E quanto ao escritor? O fato de chegar em casa depois de trabalhar o dia inteiro em uma linha de produção e escrever um romance, não impacta em sua obra? Deixando a parte as questões técnicas, como as mãos cansadas e os olhos turvos de tanta química recebida durante o dia, de resto o escritor continua sendo alguém que finge, que imita, que cria e que dissimula. A simples narração de uma rotina tão massacrante já traria elementos literários que foge do escopo do real. Devido a isso é um tanto dúbio afirmar o que é o real, seja ele o que for, dentro da Arte. Havendo o risco de o quanto mais tentarmos nos aproximar da realidade, mas dela nos afastamos e criamos narrativas melhores ou piores daquilo que vivenciamos. Um diário, um simples diário não é capaz de reter o cotidiano, por quê? A decisão de escrever algo do tipo já é um rompimento com a realidade tornando-se um recorte daquilo que foi o nosso dia.

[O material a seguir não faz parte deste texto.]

Lemma keeps_probe_registers n se test_state ast test_val reg_deps todo controllers :
  keeps n (probe_registers se test_state ast test_val reg_deps todo controllers)
    (fun l => forall reg, reg ∈ l -> reg ∈ controllers \/ reg ∈ todo).
Proof.
  revert controllers.
  induction todo as [|reg rest IH]; intros controllers; cbn [probe_registers].
  - apply keeps_ret. by left.
  - eapply keeps_bind; [apply keeps_copy|]. intros cc Hcc.
    eapply keeps_bind; [by apply keeps_pin_registers|]. intros _ _.
    eapply keeps_bind; [apply keeps_unconstrained_check|]. intros free _.
    eapply keeps_weaken; [apply IH|]. cbn beta.
    intros l Hl r Hr. destruct (Hl r Hr) as [Hin|Hin]; [|set_solver].
    destruct free; [|by left].
    apply elem_of_app in Hin as [Hin|Hin]; [by left|set_solver].
Qed.

Lemma keeps_get_ast_controllers n se test_state ast reg_deps :
  keeps n (get_ast_controllers se test_state ast reg_deps)
    (fun l => forall reg, reg ∈ l -> reg ∈ reg_deps).
Proof.
  unfold get_ast_controllers.
  eapply keeps_bind; [apply keeps_deref|]. intros st _.
  destruct (negb (symbolic ast)); [apply keeps_ret; set_solver|].
  eapply keeps_bind; [apply keeps_copy|]. intros cc Hcc.
  eapply keeps_bind; [by apply keeps_pin_registers|]. intros _ _.
  eapply keeps_bind; [apply keeps_any_n_int|]. intros vals _.
  destruct (1 <? len vals); [apply keeps_ret; set_solver|].
  eapply keeps_weaken; [apply keeps_probe_registers|]. cbn beta.
  intros l Hl r Hr. destruct (Hl r Hr) as [Hin|Hin]; [set_solver|done].
Qed.

(** C8: every register name in the sequence [get_ast_controllers] returns is
    a member of the dependency collection it was given. *)
Theorem get_ast_controllers_within_deps
    (se : Solver) (test_state : loc) (ast : Ast) (reg_deps : list string)
    (h : Heap) (controllers : list string) :
  fst (get_ast_controllers se test_state ast reg_deps h) = Ok controllers ->
  forall reg, reg ∈ controllers -> reg ∈ reg_deps.
Proof.
  intros Hres.
  destruct (keeps_get_ast_controllers 0 se test_state ast reg_deps h) as (_ & _ & HQ);
    [lia|].
  change (get_ast_controllers se test_state ast reg_deps h).1
    with (fst (get_ast_controllers se test_state ast reg_deps h)) in HQ.
  by rewrite Hres in HQ.
Qed.

Lemma get_ast_controllers_within_deps_witness :
  fst (get_ast_controllers Toy.solver 0%nat (BVS "sreg_rax-_7_64" 64)
         ["rax"; "rbx"] [Toy.symbolic64]) = Ok ["rax"] /\
  forall reg, reg ∈ ["rax"] -> reg ∈ ["rax"; "rbx"].
Proof.
  split; [vm_compute; reflexivity|].
  apply (get_ast_controllers_within_deps Toy.solver 0%nat (BVS "sreg_rax-_7_64" 64)
           ["rax"; "rbx"] [Toy.symbolic64] ["rax"]).
  vm_compute; reflexivity.
Defined.

Lemma sentinel_eq bits :
  sentinel bits = 0x4141414141414141 mod (2 * 2 ^ Z.of_N bits).
Proof. unfold sentinel. rewrite Z.shiftl_mul_pow2 by lia. reflexivity. Qed.

Lemma registers_load_run state reg h st v :
  h !! state = Some st -> registers st !! reg = Some v ->
  registers_load state reg h = (Ok v, h).
Proof.
  intros Hst Hv. unfold registers_load.
  by rewrite bind_run, (deref_run _ _ _ Hst), Hv.
Qed.

Lemma modify_run state f h st :
  h !! state = Some st -> modify state f h = (Ok tt, <[ state := f st ]> h).
Proof. intros Hst. unfold modify. by rewrite Hst. Qed.

Lemma pin_constraints_cons st test_val reg rest :
  pin_constraints st test_val (reg :: rest)
  = match registers st !! reg with
    | Some v => if symbolic v then CEq v test_val :: pin_constraints st test_val rest
                else pin_constraints st test_val rest
    | None => pin_constraints st test_val rest
    end.
Proof.
  unfold pin_constraints. cbn [omap list_omap].
  destruct (registers st !! reg) as [v|]; cbn; [|done]. by destruct (symbolic v).
Qed.
(** * NNTP client: response-body decoding layer

    A shallow embedding of the body readers of the [nntp] Go package:

    - [yenc_reader.go]: the yEnc decoder ([yencReader], [nextLine],
      [decode], [Close]);
    - [zlib_dot_reader.go]: the compressed body reader
      ([zlibDotResponse], [Close], [readDot]).

    Bytes are integers with the 8-bit wrap-around written out, a
    [*bufio.Reader] is the list of bytes it will still deliver (followed by
    [io.EOF]), a Go method with a pointer receiver is a function from the
    receiver's state to the new state and the returned values, and the Go
    [error] interface is an inductive type with [None] for [nil]. *)

From Stdlib Require Import ZArith Lia Ascii.
From stdpp Require Import base option list strings gmap.

Local Open Scope Z_scope.

(** ** Errors *)

(** The values of Go's [error] interface that the embedded code produces. *)
Inductive error : Type :=
  | EOF                                   (* io.EOF *)
  | ErrExpectedYbegin (line : list Z)     (* fmt.Errorf("expected =ybegin, got %q", line) *)
  | ErrZlib (msg : string)                (* an error of compress/zlib or compress/flate *)
  | ProtocolError (msg : string).         (* ProtocolError(msg) *)

(** ** Unsigned 8-bit arithmetic *)

Module Uint8.

(** Go's [uint8]: the result of every operation is reduced modulo 256. *)
Definition is_byte (x : Z) : Prop := 0 <= x < 256.

Definition sub (a b : Z) : Z := (a - b) mod 256.
Definition add (a b : Z) : Z := (a + b) mod 256.
Definition and (a b : Z) : Z := Z.land a b.

End Uint8.

(** ** bufio.Reader over bytes *)

Module Bufio.

(** [r.ReadBytes(delim)]: the bytes up to and including the first
    [delim]; when the input ends before a [delim], the bytes read so far
    and [io.EOF].  The result is (data, remaining input, error). *)
Fixpoint ReadBytes (delim : Z) (r : list Z) : list Z * list Z * option error :=
  match r with
  | [] => ([], [], Some EOF)
  | c :: r' =>
      if c =? delim then ([c], r', None)
      else let '(data, rest, err) := ReadBytes delim r' in (c :: data, rest, err)
  end.
(** ** The main loop (lines 302-331) *)

(** The process after a number of ticks: still waiting for the next one,
    exited through [log.Fatalf], or brought down by a panic. *)
Inductive ProcessState : Type :=
| Waiting
| Exited (code : Z)
| Crashed (p : panic).

(** [log.Fatalf]: the message is logged and the process exits with 1. *)
Definition log_Fatalf (format : string) (args : list string) (w : World)
  : ProcessState * World :=
  (Exited 1, addLog (Sprintf format args) w).

(** Lines 322-330: the loop, for the given number of ticks of the timer. *)
Fixpoint serveTicks (c : controller) (fl : Flags) (ticks : nat) (w : World)
  : ProcessState * World :=
  match ticks with
  | O => (Waiting, w)
  | S ticks' =>
      match process c fl (addLog "Refreshing credentials..." w) with
      | (Ok _, w') => serveTicks c fl ticks' w'
      | (Err err, w') => log_Fatalf "Failed to load ecr credentials: %v" [Error err] w'
      | (Panicked p, w') => (Crashed p, w')
      end
  end.

(** [main], from the point where the flags are read and the clients are
    built (they are the arguments): the start-up messages, the first run,
    whose error is dropped, and the loop. *)
Definition startup (fl : Flags) : M unit :=
  log_Print "Starting up...";;
  (if String.eqb (awsAccountID fl) "" then
     log_Print "Missing awsaccount env variable, assuming GCR usage"
   else ret tt);;
  log_Print ("Using AWS Account: " +:+ awsAccountID fl);;
  log_Print (Sprintf "Using AWS Region: %s" [argAWSRegion fl]);;
  log_Print ("Refresh Interval (minutes): "
               +:+ NilZero.string_of_int (Z.to_int (argRefreshMinutes fl))).

Definition main (c : controller) (fl : Flags) (ticks : nat) (w : World)
  : ProcessState * World :=
  match (startup fl;; attempt (process c fl)) w with
  | (Panicked p, w') => (Crashed p, w')
  | (_, w') => serveTicks c fl ticks w'
  end.

(** ** Notions used to state the properties *)

(** A relation between the world before and after that every step of a
    computation keeps, whatever its outcome. *)
Definition keeps (R : World → World → Prop) {A} (m : M A) : Prop :=
  ∀ w, R w (m w).2.

(** From [w] to [w'] the requests made all satisfy [P]. *)
Definition onlyCalls (P : ApiCall → Prop) (w w' : World) : Prop :=
  ∃ calls, apiCalls w' = apiCalls w ++ calls ∧ Forall P calls.

(** From [w] to [w'] no request was made and the cluster is the same. *)
Definition quiet (w w' : World) : Prop :=
  cluster w' = cluster w ∧ apiCalls w' = apiCalls w.

(** A request that is not scoped to kube-system. *)
Definition outsideKubeSystem (call : ApiCall) : Prop :=
  callNamespace call ≠ Some "kube-system".

(** From [w] to [w'] kube-system was left alone: no request was scoped to
    it, and its secrets and service accounts are the same. *)
Definition sparesKubeSystem (w w' : World) : Prop :=
  onlyCalls outsideKubeSystem w w'
  ∧ (∀ name,
       secrets (cluster w') !! ("kube-system", name)
       = secrets (cluster w) !! ("kube-system", name))
  ∧ (∀ name,
       serviceAccounts (cluster w') !! ("kube-system", name)
       = serviceAccounts (cluster w) !! ("kube-system", name)).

E mesmo que o leitor busque resquícios do ambiente opressor de uma indústria de tintas da grande São Paulo em Turmalina, textualmente, não o encontrará. Porque todas as nossas experiências por mais grotescas que sejam, tendem a se tornar com o tempo, mais palatáveis a nossa lembrança. Com o decorrer dos anos, aquelas dez horas diárias passadas entre substâncias perigosas e pessoas das mais diversas origens e idades, tendem a parecer, mais amenas. Além do mais, quem gostaria de ler sobre uma tonelada de tinta que foi jogada em uma máquina com um balde ou milhares de embalagens sendo fechadas a uma velocidade frenética em tardes de um verão escaldante? E que hoje são memórias cultivadas ao lado de tantas outras que vão sofrendo as mais diversas transformações.
Aos sedentos pela realidade, convido-os ao espetáculo da vida, olhem pela janela, cruzem a rua, tirem suas vendas, fartem-se do real. Aos que buscam descobrir outros sentidos no viver, abra um livro e permita-se alguns raros instantes de sonho e beleza que só podem ser ofertados pela Arte. E se Turmalina, por um acaso te oferecer um álibi para continuar acreditando que manter-se vivo é uma escolha ainda viável, estarei de todas as formas, realizado.